◆ WHAT YOU ARE ASKED TO DO
Return, exactly as written, all lines from the line containing "vm_compute in Ef." to the end of the entries below, with both ends included.

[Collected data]
(** The audit of [issue_as_body], on a client whose record is the stored one, is
    that of [Lockout.request]: a locked client's outcome is not counted by either. *)
Lemma audit_refines p t (out : result KdcError unit) :
  match Lockout.lockout_audit p t (Lockout.as_outcome out) with
  | Some u => Lockout.apply u (Lockout.of_principal p) t
  | None => Lockout.of_principal p
  end = fst (Lockout.request p (Lockout.of_principal p) t out).
Proof.
  unfold Lockout.request. replace (Lockout.set_on (Lockout.of_principal p) p) with p by (by destruct p). cbn [fst].
  destruct (Lockout.lockout_check_policy p t) as [[]|e] eqn:El; [done|].
  unfold Lockout.lockout_check_policy in El. unfold Lockout.lockout_audit.
  destruct (disable_lockout policy); [done|]. destruct (Lockout.lookup_lockout_policy p) as [[mf fi] ld].
  destruct (Lockout.locked_check_p t mf ld p); [|done]. by destruct (negb _), (negb _).
Qed.

(** C22: the AS exchange counts failures as the lockout policy says.  The updates
    a request makes are those of [Lockout.request], the step the lockout theorems
    are about, for the client the lookup found and the outcome of the request;
    a request whose client is not found makes none.  And while a client is
    locked out every request for it has one answer, whatever preauthentication
    data or armor it comes with: no password guess is evaluated. *)
Theorem as_refines_lockout req raw body fast s s' out :
  issue_as_body req raw body fast s = (s', out) ->
  let t := Time.unix_seconds (clock (ticks s)) in
  match found_client body with
  | None => lockouts s' = lockouts s
  | Some (n, c) =>
      let p := audit_entry c body n in
      (exists us, lockouts s' = lockouts s ++ us /\ Forall (fun '(q, t', _) => q = p /\ t' = t) us) /\
      record_after s s' (Lockout.of_principal p) = fst (Lockout.request p (Lockout.of_principal p) t (forget out)) /\
      forall e, Lockout.lockout_check_policy c t = Err e ->
        exists e', forall req' raw' fast', snd (issue_as_body req' raw' body fast' s) = Err e'
  end.
Proof.
  unfold issue_as_body, unix_now_u32, assign, bind. set (t := Time.unix_seconds (clock (ticks s))).
  set (s0 := set_audited None (step 1 s)).
  destruct (issue_as_steps req raw body fast t s0) as [s1 out1] eqn:E. intros [= <- ->]. cbv zeta.
  apply issue_as_steps_audits in E as [Ha Hl]; [|done]. rewrite Ha. unfold audited_client.
  change (lockouts s0) with (lockouts s) in Hl. destruct (found_client body) as [[n c]|] eqn:Ef; [|done].
  cbn [fmap option_fmap option_map]. set (p := audit_entry c body n).
  assert (Lockout.as_outcome out = Lockout.as_outcome (forget out)) as Hout by (by destruct out).
  split_and!.
  - destruct (Lockout.lockout_audit _ _ _) as [u|]; [exists [(p, t, u)]|exists []]; cbn [lockouts add_lockout];
      rewrite Hl, ?app_nil_r; (split; [done|]); by repeat constructor.
  - rewrite <- audit_refines, Hout. unfold record_after.
    destruct (Lockout.lockout_audit _ _ _); cbn [lockouts add_lockout]; rewrite Hl; [by rewrite drop_app_length|].
    by rewrite drop_all.
  - intros e He. destruct (lookup_client_locked body t n c e Ef He) as [e' Hlock]. exists e'. intros req' raw' fast'.
    specialize (Hlock req' fast' s0). unfold issue_as_steps, bind.
    destruct (lookup_client req' body fast' t s0) as [s2 [l|e2]]; [done|]. by injection Hlock as ->.
Qed.

End AsCorrect.

(** ** Examples *)

Section Examples.
Import Sample.

Definition body_for (c : PrincipalName) : KdcReqBody :=
  mkBody Flags.none (Some c) R (Some service) None (NOW + 3600) None 77 [18] None None None.

Definition ask (c : PrincipalName) (ps : option MethodData) : AsReq := mkAsReq (mkReq PVNO MSG_AS_REQ ps (body_for c)).

(** An encrypted time stamp in a key; that of [u] is [x23]. *)
Definition stamped (b : byte) : option MethodData :=
  match encode (mkTs NOW None) with
  | Ok ts => match encrypt (key_of b) ku.PA_ENC_TIMESTAMP ts start with
             | (_, Ok c) => match encode (mkEnc 18 None c) with Ok e => Some [mkPa pa.ENC_TIMESTAMP e] | Err _ => None end
             | _ => None
             end
  | Err _ => None
  end.

#[local] Existing Instances world_laws store_laws preauth_laws toy_laws toy_codecs_laws ToyChronoLaws.


Lemma as_preauthenticated_witness :
  exists s' issued, issue_as_from (ask u (stamped x23)) None start = (s', Ok issued) /\
    exists client fast, authenticated start s' client (stamped x23) fast.
Proof.
  destruct (issue_as_from (ask u (stamped x23)) None start) as [s' [issued|e]] eqn:E; [|by vm_compute in E].
  exists s', issued. split; [done|].
  destruct (as_preauthenticated _ _ _ _ _ E) as (fast & body & n & c & sv & skey & tp & (s1 & s2 & b & Hb & Hf & Hbody) & Hpar & _ & _ & Hreq & Hev).
  assert (fast = None) as -> by (cbn in Hb; injection Hb as <- <-; vm_compute in Hf; congruence).
  exists c, None. apply Hev, Hreq. subst body. destruct Hpar as (_ & [= <-] & Hc & _). vm_compute in Hc. injection Hc as <-. done.
Defined.

Lemma as_lifetime_witness :
  exists s' issued, issue_as_from (ask v None) None start = (s', Ok issued) /\
    exists skey (tp : EncTicketPart), opens (key skey) ku.TICKET (tkt_enc_part (rep_ticket (as_rep (ias_rep issued)))) tp /\
      Time.unix_seconds (tp_endtime tp) <= start_of tp + 86400.
Proof.
  destruct (issue_as_from (ask v None) None start) as [s' [issued|e]] eqn:E; [|by vm_compute in E].
  exists s', issued. split; [done|].
  destruct (as_lifetime _ _ _ _ _ E) as (fast & body & n & c & sv & skey & tp & (s1 & s2 & b & Hb & Hf & Hbody) & _ & Ht & Hlim).
  assert (fast = None) as -> by (cbn in Hb; injection Hb as <- <-; vm_compute in Hf; congruence).
  exists skey, tp. split; [done|]. subst body. by apply Hlim.
Defined.

(** A time stamp in another key is a counted failure. *)
Lemma as_refines_lockout_witness :
  exists s' out, issue_as_body (ask u (stamped x24)) None (body_for u) None start = (s', out) /\
    record_after start s' (Lockout.of_principal (entry u x23 true)) = Lockout.mkLockout 0 NOW 1.
Proof.
  destruct (issue_as_body (ask u (stamped x24)) None (body_for u) None start) as [s' out] eqn:E.
  exists s', out. split; [done|]. pose proof (as_refines_lockout _ _ _ _ _ _ _ E) as Hr.
  destruct (found_client (body_for u)) as [[n c]|] eqn:Ef; [|by vm_compute in Ef].
  vm_compute in Ef. injection Ef as <- <-. destruct Hr as (_ & Hr & _). etransitivity; [exact Hr|].
  apply (f_equal snd) in E. vm_compute in E. subst out. vm_compute. reflexivity.
Defined.

End Examples.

◆ YOUR RESPONSE
  vm_compute in Ef. injection Ef as <- <-. destruct Hr as (_ & Hr & _). etransitivity; [exact Hr|].
  apply (f_equal snd) in E. vm_compute in E. subst out. vm_compute. reflexivity.
Defined.

End Examples.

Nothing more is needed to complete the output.